If you guys want to try this along with me, I am going to make a predicition through out the whole season.. I am going to keep my record and see how I do. Anyone else wanna follow along with, it makes it that much more fun. Just something to get excited about for every game.


----------



## the main event

yeah should be an easy one we should defintley get the season started on the right foot here.

and to you sheefo....man your work in here is awsome, i don't enough time to contribute alot but ill cheer your work.


----------



## sheefo13

Thanks man I appriciate it a lot. Main reason is to try and build this WOlves forum into a powerhouse, but to keep us all happy and be able to want to post here.

Now that I have stopped blushing lol, The Blazers seem to have major problems right now. First off their 2-guard job. Martell Webster, Juan Dixon, Charles Smith, and possibly Ruben Patterson could all be possible starters for the Blazers come Wednesday. I think Dixon will start, but won't see the majority of the minutes. All the players there are not even that good. I would like to see McCants match up against a few of those guys especcially Webster. It will be a rookie scoring Lightning show out there. McCants offensively good easily get off on the right foot against the Blazers. The only exceptionally good defender is Patterson, who I think could shut down Shad possibly. 

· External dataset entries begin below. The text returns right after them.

Lemma newest_spec human_only limit acc es : length acc < limit → Forall good_entry es →
  newest human_only (Z.of_nat limit) acc (line_of_entry <$> es) =
    Ok (take limit (acc ++ (value_of <$> filter (λ e, counts human_only e = true) es))).
Proof.
  intros Hacc Hes. revert acc Hacc. induction Hes as [|e es He _ IH]; intros acc Hacc.
  { cbn [newest fmap list_fmap]. rewrite app_nil_r, take_ge by lia. done. }
  cbn [newest fmap list_fmap]. rewrite entry_visible, (entry_loads e He). unfold value_of at 1 2 3. cbn beta iota zeta.
  assert (∀ l, take limit ((acc ++ [value_of e]) ++ l) =
     if (Z.of_nat limit <=? Z.of_nat (length (acc ++ [value_of e])))%Z then acc ++ [value_of e]
     else take limit ((acc ++ [value_of e]) ++ l)) as Hcut.
  { intros l. destruct (Z.leb_spec (Z.of_nat limit) (Z.of_nat (length (acc ++ [value_of e])))) as [Hle|]; [|done].
    rewrite length_app in Hle. simpl in Hle. rewrite take_app_le by (rewrite length_app; simpl; lia).
    apply take_ge. rewrite length_app. simpl. lia. }
  assert (∀ l, (if (Z.of_nat limit <=? Z.of_nat (length (acc ++ [value_of e])))%Z then Ok (acc ++ [value_of e])
     else Ok (take limit ((acc ++ [value_of e]) ++ l))) = Ok (take limit ((acc ++ [value_of e]) ++ l))) as Hgo.
  { intros l. rewrite (Hcut l) at 2. by destruct (_ <=? _)%Z. }
  assert (counts human_only e = true →
    (if (Z.of_nat limit <=? Z.of_nat (length (acc ++ [value_of e])))%Z then Ok (acc ++ [value_of e])
     else newest human_only (Z.of_nat limit) (acc ++ [value_of e]) (line_of_entry <$> es)) =
    Ok (take limit (acc ++ (value_of <$> filter (λ e, counts human_only e = true) (e :: es))))) as Hkeep.
  { intros Hc. rewrite filter_cons_True by done. cbn [fmap list_fmap].
    set (l := value_of <$> filter _ _). change (acc ++ value_of e :: l) with (acc ++ [value_of e] ++ l).
    rewrite (app_assoc acc [value_of e] l), <- Hgo. unfold l.
    destruct (Z.leb_spec (Z.of_nat limit) (Z.of_nat (length (acc ++ [value_of e])))); [done|]. apply IH. lia. }
  destruct human_only.
  - destruct (py_eq _ _) eqn:Ehuman.
    + apply Hkeep. unfold counts. by rewrite Ehuman.
    + rewrite IH by done. rewrite filter_cons_False; [done|]. unfold counts. by rewrite Ehuman.
  - by apply Hkeep.
Qed.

On to the Blazers chemistry issues. Apparantly a lot of the players are not buying into McMillian's system. The Blazers fans want Randolph and Miles out. Randolph is just sounding off on everything at this point. It will be interesting to see McMillan vs Casey, Round 1.

Well lots of anticipation for this one, I do not have FSN at the current time, but I am going to try and beg my parents into getting it before the game on Wednesday.


----------



## kaniffmn

The game is still 5 days away but i'm pumped.


----------



## KJay

hopefully this is on somewhere here in Buffalo so I can see.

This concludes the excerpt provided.